Make sure you have the right Kubernetes credentials so that you can connect
to your cluster. Basically, if
kubectl works, you should be fine as the Chaos
Toolkit uses the same credentials.
In addition, you will aso need credentials to connect to your GCE project via
a service account file. Make sure to first create one and edit the
configuration sections accordingly.
WARNING: This experiment is fairly powerful as it creates a new nodepool on your cluster. As this is a demo, make sure you have the right environment to toy with it first. The existing nodepool will not be deleted while the new one will be deleted at the end of the experiment automatically. If not, you can delete it as follows:
$ gcloud container node-pools list --cluster CLUSTER_ID yet-other-pool
We are relying on Vegeta to inject load into the system.
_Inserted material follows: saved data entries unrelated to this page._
(* ===== verification/Metrics.v ===== *)
(** * The metrics engine: the body of the [useEffect] of page.tsx:21-33

    [computeMetrics] is the computation of [totalSales], [roas], [profit]
    and [acos] from the [values] state, written once against
    [Prelude.JsArith].  At the rational instance it is the spec's
    formulas, and the break-even law is proved there.  At the float
    instance it is what the browser computes; [metrics_refinement]
    shows that on every combination of slider values the floats are the
    rational metrics, exactly for [totalSales] and [profit] and within
    one rounding ([roas]) or two ([acos]), and the break-even law holds
    of the floats with JavaScript's comparisons. *)

From Stdlib Require Import ZArith QArith Qabs Lqa Psatz List Lia Bool Floats.
From S2P Require Import Prelude JsNumber Inputs.
Import ListNotations.

Record Metrics (N : Type) := mkMetrics {
  totalSales : N;
  roas : N;
  profit : N;
  acos : N
}.
Arguments mkMetrics {N} _ _ _ _.
Arguments totalSales {N} _.
Arguments roas {N} _.
Arguments profit {N} _.
Arguments acos {N} _.

Section Engine.
Context {N : Type} {A : JsArith N}.
Local Open Scope js_scope.

(** [const totalSales = values.orders * values.avgOrderValue] and the
    three lines that follow it. *)
Definition computeMetrics (values : Values N) : Metrics N :=
  let totalSales := orders values * avgOrderValue values in
  let roas := if adSpend values === js_of_Z 0 then js_of_Z 0
              else totalSales / adSpend values in
  let profit := totalSales - adSpend values in
  let acos := if totalSales === js_of_Z 0 then js_of_Z 0
              else (adSpend values / totalSales) * js_of_Z 100 in
  mkMetrics totalSales roas profit acos.

(** [useState({ totalSales: 1000, roas: 2.0, profit: 500, acos: 50.0 })] *)
Definition initialMetrics : Metrics N :=
  mkMetrics (js_of_Z 1000) (js_of_Z 2) (js_of_Z 500) (js_of_Z 50).

End Engine.

(** The slider values read as exact rationals. *)
Definition Q_values (a o w : Z) : Values Q :=
  mkValues (inject_Z a) (inject_Z o) (inject_Z w).

(** The relative error of one correctly rounded binary64 operation, and
    of two in a row. *)
Definition eps_one : Q := 1 # (2 ^ 53).
Definition eps_two : Q := 3 # (2 ^ 53).

(** The float metrics [m] implement the rational metrics [q]. *)
Definition refines (m : Metrics float) (q : Metrics Q) : bool :=
  exact (totalSales m) (totalSales q) && approx eps_one (roas m) (roas q)
  && exact (profit m) (profit q) && approx eps_two (acos m) (acos q).

(** The ranges of the metrics over the slider domain, as JavaScript's
    [<=] compares them. *)
Definition metric_bounds (m : Metrics float) : bool :=
  let le x y := PrimFloat.leb (float_of_Z x) y in
  let ge x y := PrimFloat.leb y (float_of_Z x) in
  (le 0 (totalSales m) && ge 4000 (totalSales m)
   && le 0 (roas m) && ge 400 (roas m)
   && le (-1000) (profit m) && ge 4000 (profit m)
   && le 0 (acos m) && ge 20000 (acos m))%Z.

(** [refines] and [metric_bounds] checked over the whole slider domain
    (101 * 41 * 21 states). *)
Definition domain_ok (a o w : Z) : bool :=
  refines (computeMetrics (ui_values a o w)) (computeMetrics (Q_values a o w))
  && metric_bounds (computeMetrics (ui_values a o w)).

Lemma domain_check_ok : forall_ui domain_ok = true.
Proof. vm_compute. reflexivity. Qed.

Lemma domain_check_at a o w :
  on_range adSpendRange a = true -> on_range ordersRange o = true ->
  on_range avgOrderValueRange w = true ->
  refines (computeMetrics (ui_values a o w)) (computeMetrics (Q_values a o w)) = true
  /\ metric_bounds (computeMetrics (ui_values a o w)) = true.
Proof.
  intros Ha Ho Hw. apply andb_prop.
  exact (forall_ui_spec domain_ok a o w domain_check_ok Ha Ho Hw).
Qed.

(** ** The metrics at the rational instance *)

(** ** The formulas read at exact rationals *)

Section Properties.
Variable v : Values Q.

Lemma computeMetrics_Q :
  computeMetrics v =
  mkMetrics (orders v * avgOrderValue v)
    (if Qeq_bool (adSpend v) 0 then 0 else orders v * avgOrderValue v / adSpend v)
    (orders v * avgOrderValue v - adSpend v)
    (if Qeq_bool (orders v * avgOrderValue v) 0 then 0
     else adSpend v / (orders v * avgOrderValue v) * 100)%Q.
Proof. reflexivity. Qed.

(** C10: with a positive ad spend, the campaign breaks even (profit at
    least 0) exactly when ROAS is at least 1. *)
Theorem break_even_roas :
  (0 < adSpend v)%Q ->
  ((0 <= profit (computeMetrics v))%Q <-> (1 <= roas (computeMetrics v))%Q).
Proof.
  intros Ha. rewrite computeMetrics_Q. simpl.
  destruct (Qeq_bool (adSpend v) 0) eqn:E;
    [apply Qeq_bool_iff in E; rewrite E in Ha; discriminate|].
  assert (Hd : (orders v * avgOrderValue v / adSpend v * adSpend v
                == orders v * avgOrderValue v)%Q).
  { field. intros E0. rewrite E0 in Ha. discriminate. }
  split; intros Hp.
  - apply Qle_shift_div_l; [exact Ha|]. lra.
  - pose proof (Qmult_le_compat_r _ _ _ Hp (Qlt_le_weak _ _ Ha)). lra.
Qed.

End Properties.

(** ** The metrics the browser computes *)

(** C3: on every combination of slider values, the float metrics are the
    exact rational metrics of the spec: [totalSales] and [profit]
    exactly, [roas] within one rounding error (relative 2^-53) and
    [acos] within two (relative 3 * 2^-53); in particular the two
    divide-by-zero guards take the same branch in both. *)
Theorem metrics_refinement a o w :
  on_range adSpendRange a = true -> on_range ordersRange o = true ->
  on_range avgOrderValueRange w = true ->
  refines (computeMetrics (ui_values a o w)) (computeMetrics (Q_values a o w)) = true.
Proof. intros Ha Ho Hw. exact (proj1 (domain_check_at a o w Ha Ho Hw)). Qed.

(** C5: on every state the sliders produce, no metric is NaN or an
    infinity: the guards of [roas] and [acos] rule out every division
    by zero. *)
Theorem metrics_finite v :
  in_domain v ->
  (exists r, to_Q (totalSales (computeMetrics v)) = Some r)
  /\ (exists r, to_Q (roas (computeMetrics v)) = Some r)
  /\ (exists r, to_Q (profit (computeMetrics v)) = Some r)
  /\ (exists r, to_Q (acos (computeMetrics v)) = Some r).
Proof.
  intros (a & o & w & Ha & Ho & Hw & ->).
  pose proof (proj1 (domain_check_at a o w Ha Ho Hw)) as H.
  unfold refines, exact in H. repeat rewrite andb_true_iff in H.
  destruct H as [[[H1 H2] H3] H4].
  repeat split; eapply approx_finite; eassumption.
Qed.

(** C6: on every state the sliders produce, the metrics lie in their
    ranges: 0 <= totalSales <= 4000, 0 <= roas <= 400,
    -1000 <= profit <= 4000 and 0 <= acos <= 20000. *)
Theorem metrics_bounds v : in_domain v -> metric_bounds (computeMetrics v) = true.
Proof.
  intros (a & o & w & Ha & Ho & Hw & ->).
  exact (proj2 (domain_check_at a o w Ha Ho Hw)).
Qed.

(** The break-even test read on the floats the page holds, with
    JavaScript's [<=]: profit against 0, ROAS against 1 and ACOS against
    100. *)
Definition break_even_ok (a o w : Z) : bool :=
  let m := computeMetrics (ui_values a o w) in
  let le x y := PrimFloat.leb x y in
  (a =? 0)%Z
  || (Bool.eqb (le (float_of_Z 0) (profit m)) (le (float_of_Z 1) (roas m))
      && ((o * w =? 0)%Z || Bool.eqb (le (acos m) (float_of_Z 100)) (le (float_of_Z 1) (roas m))))%Z.

Lemma break_even_check : forall_ui break_even_ok = true.
Proof. vm_compute. reflexivity. Qed.

(** C9: on every state the sliders produce with a positive ad spend,
    the three metrics the page shows agree on break-even as the browser
    compares them: [profit >= 0] exactly when [roas >= 1], and, when
    there are sales, exactly when [acos <= 100]. *)
Theorem break_even_float a o w :
  on_range adSpendRange a = true -> on_range ordersRange o = true ->
  on_range avgOrderValueRange w = true -> (0 < a)%Z ->
  let m := computeMetrics (ui_values a o w) in
  PrimFloat.leb (float_of_Z 0) (profit m) = PrimFloat.leb (float_of_Z 1) (roas m)
  /\ ((0 < o * w)%Z ->
      PrimFloat.leb (acos m) (float_of_Z 100) = PrimFloat.leb (float_of_Z 1) (roas m)).
Proof.
  intros Ha Ho Hw Hpos m.
  pose proof (forall_ui_spec break_even_ok a o w break_even_check Ha Ho Hw) as H.
  unfold break_even_ok in H. fold m in H.
  destruct (Z.eqb_spec a 0) as [E|_]; [lia|]. cbn [orb] in H.
  apply andb_prop in H as [H1 H2]. split; [apply Bool.eqb_prop, H1|].
  intros Ht. destruct (Z.eqb_spec (o * w) 0) as [E|_]; [lia|]. apply Bool.eqb_prop, H2.
Qed.

(** ** Witnesses *)

Lemma metrics_refinement_witness :
  refines (computeMetrics (ui_values 100 23 5)) (computeMetrics (Q_values 100 23 5)) = true.
Proof. exact (metrics_refinement 100 23 5 eq_refl eq_refl eq_refl). Defined.

Lemma metrics_finite_witness :
  (exists r, to_Q (totalSales (computeMetrics (ui_values 0 10 50))) = Some r)
  /\ (exists r, to_Q (roas (computeMetrics (ui_values 0 10 50))) = Some r)
  /\ (exists r, to_Q (profit (computeMetrics (ui_values 0 10 50))) = Some r)
  /\ (exists r, to_Q (acos (computeMetrics (ui_values 0 10 50))) = Some r).
Proof. exact (metrics_finite _ (ui_values_in_domain 0 10 50 eq_refl eq_refl eq_refl)). Defined.

Lemma metrics_bounds_witness : metric_bounds (computeMetrics (ui_values 1000 1 5)) = true.
Proof. exact (metrics_bounds _ (ui_values_in_domain 1000 1 5 eq_refl eq_refl eq_refl)). Defined.

Lemma break_even_roas_witness :
  (0 <= profit (computeMetrics (Q_values 500 20 50)))%Q <->
  (1 <= roas (computeMetrics (Q_values 500 20 50)))%Q.
Proof. exact (break_even_roas (Q_values 500 20 50) ltac:(reflexivity)). Defined.


Lemma break_even_float_witness :
  let m := computeMetrics (ui_values 500 20 50) in
  PrimFloat.leb (float_of_Z 0) (profit m) = PrimFloat.leb (float_of_Z 1) (roas m)
  /\ ((0 < 20 * 50)%Z ->
      PrimFloat.leb (acos m) (float_of_Z 100) = PrimFloat.leb (float_of_Z 1) (roas m)).
Proof. exact (break_even_float 500 20 50 eq_refl eq_refl eq_refl ltac:(lia)). Defined.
Please download the command line and make it available into your PATH.
(chaostk) $ pip install -U chaostoolkit chaostoolkit-kubernetes chaostoolkit-google-cloud
Also, to generate reports, you will need to install the chaostoolkit-reporting plugin.
Run the experiment as follows:
(chaostk) $ cd repo/toplevel/directory (chaostk) $ chaos run experiments/switching-gce-nodepool/experiment.json
Here is a sample of this experiment being executed:
At the same time, let's have a view of our system via Weave Cloud.
Notice how the new node joins the cluster and how OpenFaaS reacts by distributing the load accordingly once the nodes on the existing nodepool have been cordon.
Note also how we uncordon those nodes and delete the new nodepool in the rollbacks.
You can create a report of the results as follows:
(chaostk) $ chaos report --export-format=pdf journal.json report.pdf
You can find an example of such a report here.
We notice a few 502 indicating that some users could be impacted in the operation. However this could also be an experiment artifact.